▶ [Directions for this task] Which lines of the data contain the string "previous"? Copy every one.

(Collected data entries)
Module ObjectKeyError.
Inductive t : Type := Empty | TooLong (actual maximum : Z).
Definition display (e : t) : string :=
  match e with
  | Empty => "an S3 object key cannot be empty"
  | TooLong actual maximum =>
      "S3 object key is " +:+ to_string actual +:+ " bytes; the maximum is " +:+ to_string maximum
  end.
End ObjectKeyError.

Module ObjectKey.
Record t : Type := Mk { as_str : string }.
Definition new (value : string) : result ObjectKeyError.t t :=
  if is_empty value then Err ObjectKeyError.Empty
  else if MAX_OBJECT_KEY_BYTES <? slen value
  then Err (ObjectKeyError.TooLong (slen value) MAX_OBJECT_KEY_BYTES)
  else Ok (Mk value).
#[global] Instance eq_dec : EqDecision t.
Proof. solve_decision. Defined.
End ObjectKey.

Module RangeError.
Record t : Type := Mk { start : Z; end_ : Z }.
End RangeError.

Module ByteRange.
(** [Suffix] holds a non-zero length. *)
Inductive t : Type := Inclusive (start end_ : Z) | From (start : Z) | Suffix (length : Z).
Definition inclusive (start end_ : Z) : result RangeError.t t :=
  if end_ <? start then Err (RangeError.Mk start end_) else Ok (Inclusive start end_).
Definition from (start : Z) : t := From start.
Definition suffix (length : Z) : option t := if length =? 0 then None else Some (Suffix length).
Definition to_header_value (r : t) : string :=
  match r with
  | Inclusive start end_ => "bytes=" +:+ to_string start +:+ "-" +:+ to_string end_
  | From start => "bytes=" +:+ to_string start +:+ "-"
  | Suffix length => "bytes=-" +:+ to_string length
  end.
End ByteRange.

(** Instants are nanoseconds since the epoch. *)
Module Conditions.
Record t : Type := Mk {
  if_match : option string;
  if_none_match : option string;
  if_modified_since : option Z;
  if_unmodified_since : option Z
}.
Definition default : t := Mk None None None None.
End Conditions.

Module ChecksumAlgorithm.
Inductive t : Type := Crc32 | Crc32c | Crc64Nvme | Sha1 | Sha256.
#[global] Instance eq_dec : EqDecision t.
Proof. solve_decision. Defined.
End ChecksumAlgorithm.

Module ChecksumType.
Inductive t : Type := Composite | FullObject | Unknown (value : string).
#[global] Instance eq_dec : EqDecision t.
Proof. solve_decision. Defined.
Definition as_str (c : t) : string :=
  match c with
  | Composite => "COMPOSITE"
  | FullObject => "FULL_OBJECT"
  | Unknown value => value
  end.
Definition parse (value : string) : t :=
  if String.eqb value "COMPOSITE" then Composite
  else if String.eqb value "FULL_OBJECT" then FullObject
  else Unknown value.
End ChecksumType.

Module Checksum.
Record t : Type := Mk {
  crc32 : option string;
  crc32c : option string;
  crc64_nvme : option string;
  sha1 : option string;
  sha256 : option string
}.
Definition default : t := Mk None None None None None.
#[global] Instance eq_dec : EqDecision t.
Proof. solve_decision. Defined.
End Checksum.

Module RequestIds.
Record t : Type := Mk { request_id : option string; host_id : option string }.
Definition default : t := Mk None None.
End RequestIds.

(** ** Multipart identifiers and parts *)

Module UploadIdError.
Inductive t : Type := Empty | TooLong (length maximum : Z) | AsciiControl (index : Z).
Definition display (e : t) : string :=
  match e with
  | Empty => "multipart upload ID cannot be empty"
  | TooLong length maximum =>
      "multipart upload ID is " +:+ to_string length +:+ " bytes; the maximum is "
      +:+ to_string maximum
  | AsciiControl index =>
      "multipart upload ID contains an ASCII control at byte " +:+ to_string index
  end.
End UploadIdError.

(** [value.bytes().position(p)]. *)
Fixpoint position (p : ascii -> bool) (s : string) : option Z :=
  match s with
  | EmptyString => None
  | String c s => if p c then Some 0 else i ← position p s; Some (i + 1)
  end.

Module UploadId.
Record t : Type := Mk { as_str : string }.
Definition MAX_LENGTH : Z := 2048.
Definition new (value : string) : result UploadIdError.t t :=
  if is_empty value then Err UploadIdError.Empty
  else if MAX_LENGTH <? slen value then Err (UploadIdError.TooLong (slen value) MAX_LENGTH)
  else match position is_ascii_control value with
       | Some index => Err (UploadIdError.AsciiControl index)
       | None => Ok (Mk value)
       end.
#[global] Instance eq_dec : EqDecision t.
Proof. solve_decision. Defined.
End UploadId.

Module PartNumber.
Record t : Type := Mk { get : Z }.
Definition MAX : Z := 10000.
Definition new (value : Z) : option t :=
  if value =? 0 then None else if value <=? MAX then Some (Mk value) else None.
Definition debug (n : t) : string := "PartNumber(" +:+ to_string (get n) +:+ ")".
#[global] Instance eq_dec : EqDecision t.
Proof. solve_decision. Defined.
End PartNumber.

Module MultipartError.
Inductive t : Type :=
| InvalidPartNumber (value : Z)
| EmptyETag (part_number : Z)
| DuplicatePart (n : PartNumber.t)
| NoCompletedParts
| OutOfOrder (previous next : PartNumber.t).
Definition display (e : t) : string :=
  match e with
  | InvalidPartNumber n => "multipart part number " +:+ to_string n +:+ " is outside 1..=10000"
  | EmptyETag n => "multipart part " +:+ to_string n +:+ " has an empty ETag"
  | DuplicatePart n =>
      "multipart part " +:+ PartNumber.debug n +:+ " was recorded more than once"
  | NoCompletedParts => "a multipart upload cannot be completed without parts"
  | OutOfOrder previous next =>
      "multipart part " +:+ PartNumber.debug next +:+ " does not follow "
      +:+ PartNumber.debug previous +:+ " in ascending order"
  end.
End MultipartError.

Module CompletedPart.
Record t : Type := Mk { part_number : PartNumber.t; e_tag : string; checksum : Checksum.t }.
Definition new (part_number : Z) (e_tag : string) : result MultipartError.t t :=
  let? part_number := ok_or (PartNumber.new part_number)
                        (MultipartError.InvalidPartNumber part_number) in
  if trim_is_empty e_tag
  then Err (MultipartError.EmptyETag (PartNumber.get part_number))
  else Ok (Mk part_number e_tag Checksum.default).
Definition with_checksum (p : t) (checksum : Checksum.t) : t :=
  Mk (part_number p) (e_tag p) checksum.
#[global] Instance eq_dec : EqDecision t.
Proof. solve_decision. Defined.
End CompletedPart.

Module CopyPartRange.
Record t : Type := Mk { start : Z; end_ : Z }.
Definition new (start end_ : Z) : result RangeError.t t :=
  if end_ <? start then Err (RangeError.Mk start end_) else Ok (Mk start end_).
Definition header_value (r : t) : string :=
  "bytes=" +:+ to_string (start r) +:+ "-" +:+ to_string (end_ r).
End CopyPartRange.

Fixpoint validate_windows (parts : list CompletedPart.t) : result MultipartError.t unit :=
  match parts with
  | a :: (b :: _) as rest =>
      if PartNumber.get (CompletedPart.part_number b) <=? PartNumber.get (CompletedPart.part_number a)
      then Err (MultipartError.OutOfOrder (CompletedPart.part_number a) (CompletedPart.part_number b))
      else validate_windows rest
  | _ => Ok tt
  end.

Definition validate_completed_parts (parts : list CompletedPart.t)
  : result MultipartError.t unit :=
  match parts with [] => Err MultipartError.NoCompletedParts | _ => validate_windows parts end.

(** The state kept while an upload is in progress. *)
Module MultipartUpload.
Record t : Type := Mk {
  key : ObjectKey.t;
  upload_id : UploadId.t;
  completed_parts : list CompletedPart.t
}.
Definition new (key : ObjectKey.t) (upload_id : UploadId.t) : t := Mk key upload_id [].

(** [binary_search_by_key] on the ascending list: where the part goes, unless
it is there; [Vec::insert] at that place. *)
Fixpoint insert_part (part : CompletedPart.t) (parts : list CompletedPart.t)
  : result MultipartError.t (list CompletedPart.t) :=
  match parts with
  | [] => Ok [part]
  | p :: rest =>
      let n := PartNumber.get (CompletedPart.part_number part) in
      let m := PartNumber.get (CompletedPart.part_number p) in
      if n =? m then Err (MultipartError.DuplicatePart (CompletedPart.part_number part))
      else if n <? m then Ok (part :: parts)
      else let? rest := insert_part part rest in Ok (p :: rest)
  end.
Definition record_part (u : t) (part : CompletedPart.t) : result MultipartError.t t :=
  let? parts := insert_part part (completed_parts u) in
  Ok (Mk (key u) (upload_id u) parts).
End MultipartUpload.

(** ** Multipart options *)

Definition MIN_PART_SIZE : Z := 5 * 1024 * 1024.
Definition MAX_PART_SIZE : Z := 5 * 1024 * 1024 * 1024.
Definition MAX_CONCURRENCY : Z := 64.

Module MultipartOptions.
Record t : Type := Mk {
  part_size : Z;
  concurrency : Z;
  transfer_timeout : Z;
  cleanup_timeout : Z
}.
Definition new (part_size concurrency : Z) : outcome t :=
  if negb ((MIN_PART_SIZE <=? part_size) && (part_size <=? MAX_PART_SIZE))
  then Err (S3Error.configuration "multipart part size must be between 5 MiB and 5 GiB")
  else if negb ((1 <=? concurrency) && (concurrency <=? MAX_CONCURRENCY))
  then Err (S3Error.configuration "multipart concurrency must be between 1 and 64")
  else
    let? concurrency64 := ok_or (try_from U64_MAX concurrency)
      (S3Error.configuration "multipart concurrency does not fit in u64") in
    let? _ := ok_or (checked_mul U64_MAX part_size concurrency64)
      (S3Error.configuration "multipart buffered byte bound overflow") in
    Ok (Mk part_size concurrency (from_secs (5 * 60)) (from_secs 30)).

(** [instant_max] is the largest representable instant, [now] the clock. *)
Definition validate_deadline (now instant_max timeout : Z) (name : string) : outcome unit :=
  if now + timeout <=? instant_max then Ok tt
  else Err (S3Error.configuration (name +:+ " is too large to represent as a deadline")).
Lemma copy_loop_spec w reads n copied n' c :
  n = slen copied -> copy_loop w reads n copied = Ok (n', c) ->
  n' = slen c /\ (n <= U64_MAX -> n' <= U64_MAX) /\ exists more, c = copied +:+ more.
Proof.
  revert n copied. induction reads as [|r reads IH]; intros n copied Hn Hc; simpl in Hc.
  { inv_ok. split_and!; [done..|]. exists "". by rewrite app_nil_r_str. }
  unfold io in Hc. destruct r as [buf|e]; simpl in Hc; [|done].
  destruct (slen buf =? 0) eqn:E.
  { inv_ok. split_and!; [done..|]. exists "". by rewrite app_nil_r_str. }
  unfold try_from, checked_add, ok_or in Hc. destruct (slen buf <=? U64_MAX); [|done].
  destruct (n + slen buf <=? U64_MAX) eqn:B; bools; [|done].
  destruct (w buf) as [[]|e]; simpl in Hc; [|done].
  apply IH in Hc as (-> & Hm & more & ->); [|rewrite slen_app; lia].
  split_and!; [done|auto|]. exists (buf +:+ more). by rewrite app_assoc_str.
Qed.

Lemma snapshot_spec fs hash s :
  FileSnapshot_create fs hash = Ok s ->
  snapshot_length s = slen (content s) /\ snapshot_length s <= U64_MAX /\ readable s = Ok tt
  /\ snapshot_sha256 s = (if hash then Some (sha256 (content s)) else None).
Proof.
  unfold FileSnapshot_create. intros Hs. steps_in Hs; simpl.
  all: match goal with E : copy_loop _ _ 0 "" = Ok _ |- _ =>
    apply copy_loop_spec in E as (-> & Hm & _); [|done] end.
  all: unfold U64_MAX in *; split_and!; try done; lia.
Qed.

(** Every prepared body that is not a caller's stream delivers its own bytes. *)
Lemma prepared_deliverable s b :
  prepare s = Ok b -> is_replayable b = true ->
  exists t bytes, request_body b = (Ok t, b) /\ body_length b = slen bytes
    /\ body_sha256 b = sha256 bytes
    /\ deliverable t (stream t) (hasher t) (final_chunk t)
    /\ pending_bytes (stream t) (final_chunk t) = bytes.
Proof.
  destruct s as [bytes|fs|st n d]; simpl; intros Hp Hr.
  - unfold ok_or, try_from in Hp. destruct (slen bytes <=? U64_MAX) eqn:L; bools; [|done]. inv_ok.
    eexists _, bytes. split; [done|]. simpl. rewrite cooperative_sha256_eq.
    unfold deliverable, pending_bytes. simpl. rewrite !app_nil_r_str.
    split_and!; try done. by repeat constructor.
  - unfold prepare_file in Hp. destruct (FileSnapshot_create fs true) as [sn|e] eqn:C; [|done].
    apply snapshot_spec in C as (Hl & Hm & Ho & Hd). rewrite Hd in Hp. simpl in Hp. inv_ok.
    unfold request_body, io. simpl. rewrite Ho. simpl. eexists _, (content sn). split; [done|].
    unfold deliverable, pending_bytes, snapshot_stream. simpl.
    rewrite Hl, str_take_all, stream_bytes_chunks, chunks_concat by lia.
    split_and!; try done; [apply no_failure_chunks|lia].
  - by inv_ok.
Qed.
End prepared_lemmas.
(** ** Properties *)

(** C36. A service error shows the service's own message only when it passes a
filter. The filter lets through 1 to 512 bytes of letters, digits, whitespace and
plain punctuation that hold none of the markers [X-Amz-], and, in any letter case,
[authorization] and [token]; other texts, whatever they tell, are not judged by
their meaning. Of a text let through the words are shown, one space between them,
and none of the markers is in what is shown either. For every other text, and
without one, the message is the generic one, which depends on the status alone.
Either way it is at most 512 bytes of printable ASCII, provided that a status is
printed as at most 400 of them. *)
Theorem service_error_message_safe `{Http} (parse_http_date : string -> option Z)
  (display_status : Z -> string) (now status : Z) (headers : HeaderMap)
  (parsed : option ParsedS3Error.t)
  (Hstatus : slen (display_status status) <= 400 /\
             str_all is_printable (display_status status) = true) :
  let m := S3Error.message (service_error parse_http_date display_status now status headers parsed) in
  slen m <= 512 /\ str_all is_printable m = true /\
  match parsed ≫= ParsedS3Error.message with
  | Some text =>
      (presentable text /\ m = join " " (whitespace_words text "") /\
       str_all is_shown m = true /\ contains_str "X-Amz-" m = false /\
       contains_str "authorization" (to_ascii_lowercase m) = false /\
       contains_str "token" (to_ascii_lowercase m) = false) \/
      (~ presentable text /\ m = "S3 request failed with HTTP status " +:+ display_status status)
  | None => m = "S3 request failed with HTTP status " +:+ display_status status
  end.
Proof.
  intros m. subst m. rewrite service_error_message.
  set (generic := "S3 request failed with HTTP status " +:+ display_status status).
  assert (Hg : slen generic <= 512 /\ str_all is_printable generic = true).
  { subst generic. rewrite slen_app, str_all_app. destruct Hstatus as [Hl ->].
    change (slen "S3 request failed with HTTP status ") with 35. split; [lia|done]. }
  destruct (parsed ≫= ParsedS3Error.message) as [s|]; cbn [mbind option_bind default from_option id];
    [|tauto].
  destruct (sanitize_spec s) as [ [Hp ->] | [Hp ->] ]; cbn [default from_option id]; [|tauto].
  destruct (words_sound s Hp) as (Hl & Hs & Hm). split; [done|].
  split; [|left; exact (conj Hp (conj eq_refl (conj Hs Hm)))].
  eapply str_all_impl; [apply is_shown_printable|exact Hs].
Qed.
(* ===== verification/Request.v ===== *)
(** Building and signing one request ([src/client/request/headers.rs] and
[src/client/request/signing.rs]) and handing it to the transport
([src/transport/mod.rs]). Connection pooling, TLS and the HTTP protocol are the
transport's, an argument here. *)

From S2P Require Import Prelude Text Errors Canonical SigV4 Endpoint Http Stream Credentials.
From stdpp Require Import options.
Local Open Scope Z_scope.

(** ** [headers.rs] *)

Definition PROTECTED_HEADERS : list string :=
  ["host"; "authorization"; "x-amz-date"; "x-amz-security-token"; "x-amz-content-sha256";
   "content-length"; "transfer-encoding"].

Definition header_collision (name : string) : S3Error.t :=
  S3Error.configuration
    ("request header `" +:+ name +:+
     "` conflicts with a generated, signing-owned, or transport-owned header").

Section headers.
Context `{Http}.

Fixpoint reject_protected (names : list string) (headers : HeaderMap) : outcome HeaderMap :=
  match names with
  | [] => Ok headers
  | name :: names =>
      if hm_contains headers name then Err (header_collision name)
      else reject_protected names headers
  end.

Definition request_headers (headers : HeaderMap) : outcome HeaderMap :=
  reject_protected PROTECTED_HEADERS headers.

Definition insert_header (headers : HeaderMap) (name value : string) : outcome HeaderMap :=
  if hm_contains headers name then Err (header_collision name)
  else
    let? value := ok_or (hv_from_str value)
      (S3Error.configuration "request contains an invalid header value") in
    Ok (hm_insert name value headers).

Definition insert_optional_header (headers : HeaderMap) (name : string) (value : option string)
  : outcome HeaderMap :=
  match value with Some value => insert_header headers name value | None => Ok headers end.

Definition insert_named_header (headers : HeaderMap) (name value : string) : outcome HeaderMap :=
  let? name := ok_or (hn_from_bytes name)
    (S3Error.configuration "request contains an invalid header name") in
  insert_header headers name value.

Definition insert_optional_named_header (headers : HeaderMap) (name : string)
    (value : option string) : outcome HeaderMap :=
  match value with Some value => insert_named_header headers name value | None => Ok headers end.
End headers.

(** ** [signing.rs] *)

Record SignedRequestInput `{Http} : Type := {
  si_method : string;
  si_target : EndpointUrl;
  si_query : list QueryParam;
  si_headers : HeaderMap;
  si_body : option PreparedBody;
  si_payload_hash : string;
  si_signing_region : string
}.

(** [http::Request<TransportBody>]. A [None] uri is the panic of [request_uri]. *)
Record Request `{Http} `{HttpUri} : Type := {
  rq_method : string;
  rq_uri : option Uri;
  rq_headers : HeaderMap;
  rq_body : TransportBody
}.

(** The moments of one signature: the world the provider answers in, the clock
at the expiry check and the clock that is signed. *)
Record SigningMoment `{World} : Type := {
  provider_world : world;
  expiry_now : Z;
  signing_now : Z
}.

Section signing.
Context `{Http} `{HttpUri} `{World} `{Primitives}.

Definition expired_credentials : S3Error.t :=
  S3Error.new ErrorCategory.Authentication "credential provider returned expired credentials"
    RetryClassification.Never.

▶ [Solution to this exercise]
| OutOfOrder (previous next : PartNumber.t).
  | OutOfOrder previous next =>
      +:+ PartNumber.debug previous +:+ " in ascending order"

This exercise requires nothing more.